** What the task requires **
Search through the entries for the word "Definition" and copy every line that has it.

Record set section start

Lemma SFcompare_value x y :
  sf_finite x = true -> sf_finite y = true -> SFcompare x y = Some (sf_value x ?= sf_value y)%Q.
Proof.
  assert (Hlt : forall p q, (p < q)%Q -> Lt = (p ?= q)%Q) by (intros; symmetry; by apply Qlt_alt).
  assert (Hgt : forall p q, (q < p)%Q -> Gt = (p ?= q)%Q) by (intros; symmetry; by apply Qgt_alt).
  destruct x as [s|s| |s m e], y as [s'|s'| |s' m' e']; cbn [sf_finite SFcompare sf_value]; try done; intros H H'; f_equal.
  - destruct s'; cbn [cond_Zopp]; [apply Hgt, scaled_neg|apply Hlt, scaled_pos]; done.
  - destruct s; cbn [cond_Zopp]; [apply Hlt, scaled_neg|apply Hgt, scaled_pos]; done.
  - pose proof (scaled_pos (Z.pos m) e eq_refl). pose proof (scaled_pos (Z.pos m') e' eq_refl).
    pose proof (scaled_neg (Z.pos m) e eq_refl). pose proof (scaled_neg (Z.pos m') e' eq_refl).
    destruct s, s'; cbn [cond_Zopp Z.opp] in *; [|apply Hlt; lra|apply Hgt; lra|].
    + change (Z.neg m) with (- Z.pos m). change (Z.neg m') with (- Z.pos m').
      rewrite !scaled_opp, Qcompare_opp, canon_compare by done. by destruct (e ?= e').
    + by rewrite canon_compare.
Qed.

(** ** One rounding *)

(** The exponent a value with its leading digit below [2^e] is rounded at. *)
Definition fexp64 (e : Z) : Z := Z.max (e - 53) (-1074).

(** The mantissas and exponents before the check for overflow. *)
Definition rounded (m e : Z) : Prop := 0 <= m < 2 ^ 53 /\ -1074 <= e /\ (2 ^ 52 <= m \/ e = -1074).

Lemma div_pow2_bounds m n k : 0 <= n -> 0 <= k -> 2 ^ (k + n) <= m -> 2 ^ k <= m / 2 ^ n.
Proof.
  intros Hn Hk H. rewrite Z.pow_add_r in H by done. apply Z.div_le_lower_bound; [by apply Z.pow_pos_nonneg|lia].
Qed.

Record set section end

** Answer to this task **
Definition fexp64 (e : Z) : Z := Z.max (e - 53) (-1074).
Definition rounded (m e : Z) : Prop := 0 <= m < 2 ^ 53 /\ -1074 <= e /\ (2 ^ 52 <= m \/ e = -1074).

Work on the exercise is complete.